Huysmans : Le marchand de marrons / Le conducteur d'omnibus
Croquis parisiens - Le marchand de marrons
Jean-François Raffaëlli
Joris-Karl Huysmans
Croquis parisiens
(1880)
Types de Paris
LE MARCHAND DE MARRONS
Les pavés tressaillent déchaussés par le roulis des fardiers et des haquets ; les chiens détalent à toutes pattes, les hommes hâtent le pas, assourdis et aveuglés par une furieuse bourrasque de pluie et de grêle. Les girouettes des maisons tournent et grincent affolées, les fenêtres mal closes gémissent à fendre l’âme, les gonds oxydés des portes crient affreusement tandis que seul au coin de la rue, dans une niche contiguë ; au comptoir d’un marchand de vins, le débitant de marron demeure impassible, hurlant aux passants transis : eh ! chauds, chauds, les marrons !
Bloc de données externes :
(* ===== verification/PlaylistText.v ===== *)
(** * The text a playlist's version digests

    [playlist_text] is the canonical JSON that [playlist_version] hashes.  It
    can be read back: decimal numbers, escaped texts and lists of texts are
    uniquely decodable where they end, so two playlists with the same text are
    the same playlist. *)

From S2P Require Import Prelude PyStr Json Sha256 OfflineStore.
Local Open Scope Z_scope.

(** ** Numbers *)

Definition step (a c : Z) : Z := 10 * a + (c - 48).
Definition value (s : str) : Z := fold_left step s 0.
Definition decimal (s : str) : Prop := Forall (λ c, 48 ≤ c ≤ 57) s.

Lemma z_digits_value fuel n acc : 0 ≤ n < 2 ^ Z.of_nat fuel → value (z_digits fuel n acc) = fold_left step acc n.
Proof.
  unfold value. revert n acc. induction fuel as [|f IH]; intros n acc Hn; cbn [z_digits].
  { change (2 ^ Z.of_nat 0) with 1 in Hn. by assert (n = 0) as -> by lia. }
  rewrite Nat2Z.inj_succ, Z.pow_succ_r in Hn by lia. destruct (n <? 10) eqn:E.
  - cbn. f_equal. unfold step, digit. lia.
  - bprop. pose proof (Z.div_mod n 10 ltac:(lia)). pose proof (Z.mod_pos_bound n 10 ltac:(lia)). rewrite IH by lia. cbn. f_equal.
    unfold step, digit. lia.
Qed.

Lemma z_digits_decimal fuel n acc : 0 ≤ n → decimal acc → decimal (z_digits fuel n acc).
Proof.
  unfold decimal. revert n acc. induction fuel as [|f IH]; intros n acc Hn Ha; cbn [z_digits]; [done|]. destruct (n <? 10) eqn:E; bprop.
  - constructor; [unfold digit; lia|done].
  - pose proof (Z.mod_pos_bound n 10 ltac:(lia)). apply IH; [apply Z.div_pos; lia|]. constructor; [unfold digit; lia|done].
Qed.

Lemma z_str_value n : 0 ≤ n → value (z_str n) = n.
Proof.
  intros Hn. unfold z_str. rewrite z_digits_value; [done|]. split; [done|].
  destruct (decide (n = 0)) as [->|]; [done|]. rewrite Nat2Z.inj_succ, Z2Nat.id by apply Z.log2_nonneg. apply Z.log2_spec. lia.
Qed.

Lemma z_str_decimal n : 0 ≤ n → decimal (z_str n).
Proof. intros. by apply z_digits_decimal; [|constructor]. Qed.

(** Two texts with one delimiter each. *)
Lemma delimited_inj (c : Z) a b x y : c ∉ a → c ∉ b → a ++ c :: x = b ++ c :: y → a = b ∧ x = y.
Proof.
  revert b. induction a as [|p a IH]; intros [|q b] Ha Hb E; cbn in E.
  - by injection E as ->.
  - injection E as -> _. exfalso. apply Hb. left.
  - injection E as -> _. exfalso. apply Ha. left.
  - injection E as -> E. rewrite not_elem_of_cons in Ha, Hb. destruct (IH b) as [-> ->]; try done; tauto.
Qed.

Lemma decimal_no c s : c < 48 → decimal s → c ∉ s.
Proof. intros Hc Hd Hin. eapply Forall_forall in Hd; [|exact Hin]. cbn in Hd. lia. Qed.

Lemma json_integer_no n : 44 ∉ json_integer n.
Proof.
  unfold json_integer. destruct (n <? 0) eqn:E; bprop.
  - rewrite not_elem_of_cons. split; [lia|]. apply decimal_no; [lia|]. apply z_str_decimal. lia.
  - apply decimal_no; [lia|]. apply z_str_decimal. lia.
Qed.

Lemma json_integer_inj n m : json_integer n = json_integer m → n = m.
Proof.
  unfold json_integer. destruct (n <? 0) eqn:E1, (m <? 0) eqn:E2; bprop; intros H.
  - injection H as H. apply (f_equal value) in H. rewrite !z_str_value in H by lia. lia.
  - pose proof (z_str_decimal m ltac:(lia)) as Hd. rewrite <- H in Hd. inversion_clear Hd. lia.
  - pose proof (z_str_decimal n ltac:(lia)) as Hd. rewrite H in Hd. inversion_clear Hd. lia.
  - apply (f_equal value) in H. rewrite !z_str_value in H by lia. lia.
Qed.

Lemma json_integer_end n m x y : json_integer n ++ 44 :: x = json_integer m ++ 44 :: y → n = m ∧ x = y.
Proof. intros H. apply delimited_inj in H as [H ->]; [|apply json_integer_no..]. split; [by apply json_integer_inj|done]. Qed.

(** ** Texts *)

Lemma hex_digit_inj a b : 0 ≤ a < 16 → 0 ≤ b < 16 → hex_digit a = hex_digit b → a = b.
Proof. unfold hex_digit. intros. destruct (a <? 10) eqn:E1, (b <? 10) eqn:E2; bprop; lia. Qed.

Lemma hex2_inj a b : 0 ≤ a < 32 → 0 ≤ b < 32 → hex2 a = hex2 b → a = b.
Proof.
  unfold hex2. intros Ha Hb [= E1 E2]. pose proof (Z.mod_pos_bound a 16 ltac:(lia)). pose proof (Z.mod_pos_bound b 16 ltac:(lia)).
  pose proof (Z.div_mod a 16 ltac:(lia)). pose proof (Z.div_mod b 16 ltac:(lia)). apply hex_digit_inj in E1, E2; lia.
Qed.

(** The one-character escapes, the control characters and the rest. *)
Inductive escaped (c : Z) : str → Prop :=
| EPlain : c ≠ 34 → c ≠ 92 → escaped c [c]
| EShort e : (c, e) ∈ [(34, 34); (92, 92); (10, 110); (13, 114); (9, 116); (12, 102); (8, 98)] → escaped c [92; e]
| EControl : 0 ≤ c < 32 → escaped c ([92; 117; 48; 48] ++ hex2 c).

Lemma json_escape_cases c : escaped c (json_escape c).
Proof.
  unfold json_escape.
  repeat match goal with |- context [c =? ?n] => destruct (c =? n) eqn:?; bprop; [subst c; apply EShort; rewrite !elem_of_cons; tauto|] end.
  destruct ((0 <=? c) && (c <? 32)) eqn:E; bprop; [by apply EControl|]. by apply EPlain.
Qed.

Lemma short_inj c d e : (c, e) ∈ [(34, 34); (92, 92); (10, 110); (13, 114); (9, 116); (12, 102); (8, 98)] →
  (d, e) ∈ [(34, 34); (92, 92); (10, 110); (13, 114); (9, 116); (12, 102); (8, 98)] → c = d ∧ e ≠ 117.
Proof.
  rewrite !elem_of_cons, !elem_of_nil. intros H1 H2.
  repeat match goal with H : _ ∨ _ |- _ => destruct H as [H|H] end; try done; injection H1 as -> ->; injection H2 as ->; done.
Qed.

Lemma json_escape_inj c d x y : json_escape c ++ x = json_escape d ++ y → c = d ∧ x = y.
Proof.
  destruct (json_escape_cases c) as [|e1 H1|H1], (json_escape_cases d) as [|e2 H2|H2]; cbn; intros HE; try (injection HE; intros; subst; done).
  - injection HE as -> ->. destruct (short_inj _ _ _ H1 H2) as [-> _]. done.
  - injection HE as -> _. by destruct (short_inj _ _ _ H1 H1).
  - injection HE as <- _. by destruct (short_inj _ _ _ H2 H2).
  - injection HE as E1 E2 ->. split; [|done]. apply hex2_inj; [done..|]. unfold hex2. congruence.
Qed.

Lemma json_escape_open c x y : json_escape c ++ x = 34 :: y → False.
Proof. destruct (json_escape_cases c); cbn; intros [= E]; lia. Qed.

Lemma escapes_inj a b x y : concat (map json_escape a) ++ 34 :: x = concat (map json_escape b) ++ 34 :: y → a = b ∧ x = y.
Proof.
  revert b. induction a as [|c a IH]; intros [|d b]; cbn [map concat]; rewrite ?app_nil_l, <- ?app_assoc; intros H.
  - by injection H as ->.
  - symmetry in H. by apply json_escape_open in H.
  - by apply json_escape_open in H.
  - apply json_escape_inj in H as [-> H]. apply IH in H as [-> ->]. done.
Qed.

Lemma json_text_end a b x y : json_text a ++ x = json_text b ++ y → a = b ∧ x = y.
Proof. unfold json_text. rewrite <- !app_assoc. cbn. intros [= H]. by apply escapes_inj in H. Qed.

Lemma json_text_open a x c y : json_text a ++ x = c :: y → c = 34.
Proof. unfold json_text. cbn. congruence. Qed.

Lemma json_items_end a b x y : json_items a ++ 93 :: x = json_items b ++ 93 :: y → a = b ∧ x = y.
Proof.
  revert b. induction a as [|s [|s' a] IH]; intros [|t [|t' b]]; cbn [json_items]; rewrite ?app_nil_l, <- ?app_assoc; intros H.
  1: by injection H as ->.
  all: try (symmetry in H; by apply json_text_open in H).
  all: try (by apply json_text_open in H).
  all: apply json_text_end in H as [-> H]; try done.
  - by injection H as ->.
  - injection H as H. apply (IH (t' :: b)) in H as [[= -> ->] ->]. done.
Qed.

Lemma json_texts_end a b x y : json_texts a ++ x = json_texts b ++ y → a = b ∧ x = y.
Proof. unfold json_texts. rewrite <- !app_assoc. cbn. intros [= H]. by apply json_items_end in H. Qed.

(** C18. The text whose digest is a playlist's version determines the
    playlist: device, day, configuration, times and releases, whatever
    characters they contain.  Two different playlists therefore never share a
    version except by a collision of SHA-256. *)
Theorem playlist_text_injective p q : playlist_text p = playlist_text q ↔ p = q.
Proof.
  split; [|by intros ->]. destruct p as [d1 t1 c1 l1 r1], q as [d2 t2 c2 l2 r2]. unfold playlist_text. cbn [pl_config pl_device pl_releases pl_times pl_date].
  intros H. apply app_inv_head, app_inv_head, json_integer_end in H as [-> H]. apply app_inv_head, json_text_end in H as [-> H].
  apply app_inv_head, app_inv_head, json_texts_end in H as [-> H]. apply app_inv_head, app_inv_head, json_texts_end in H as [-> H].
  apply app_inv_head, app_inv_head, json_text_end in H as [-> _]. done.
Qed.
Que d’événements frivoles ou graves, cet homme est à même de voir, alors que le ventre au feu et la face au vent, il fait grêler dans sa poêle à jour, les marrons aux coques d’or ou qu’il remue les châtaignes qui mijotent sous le torchon de toile bise ! que de comédies, que de drames, que de prologues de romans, que d’épilogues de nouvelles il entend les matins d’hiver, alors, que, frileuse ou glacée, l’aube se lève !
Il est là, dans son échoppe, allumant la braise, attisant avec son soufflet les charbons du fourneau, écoutant de toutes ses oreilles les papotages, les parlotes, les cancans des laitières et des concierges.
Devant lui passent toutes les infirmités corporelles du quartier, tous les vices des maisons voisines. Aux ragots des offices et de la loge, révélant le cocuage du Monsieur qui demeure au premier, précisant l’heure et le jour où sa femme le trompe, par semaine, une fois, s’ajoutent les doléances des bonnes se plaignant de leur ration de vin, racontant les besoins de leurs maîtresses, les tentatives de leurs patrons, les goûts épuisants et précoces de leurs enfants.
Quelle chronique d’ordures il eût pu amasser depuis le jour où il a revêtu le tablier à deux poches et consenti à éventrer les grands sacs de toile ! que de mots câlins ou aigres il a entendus, murmurés ou glapis par les couples qui le frôlaient, que d’ivrognesses, que de fausses amoureuses, que de pochards, que d’aimables grinches il a vu happés au collet par les sergents de ville ! que de chutes, que d’accidents de voitures, que de côtes défoncées, de jambes déboîtées, d’épaules luxées, que de rassemblements de foule devant les pharmacies il a regardés, tout en fendant d’un coup de tranchet la robe brune des châtaignes, tout en remuant avec son couteau de bois les marrons qui se craquèlent et pètent !
Et cependant la vie n’est pas couleur de rose dans ce chien de métier ; vent, bruine, pluie, neige, s’en donnent à coeur joie ; le fourneau tressaille et geint sous les rafales qui le bousculent, épandant à flots la fumée qui pique les yeux et éteint la voix ; le charbon brasille et s’use vite, les chalands passent rapides, engoncés dans le collet de leur paletot, aucun ne s’arrête devant l’échoppe et derrière le malheureux, au travers des vitres qui le séparent de la piscine aux vins, s’alignent, vives, engageantes, scintillant sur une planchette posée devant une glace, des régiments de bouteilles, hautes en couleur et larges en ventre.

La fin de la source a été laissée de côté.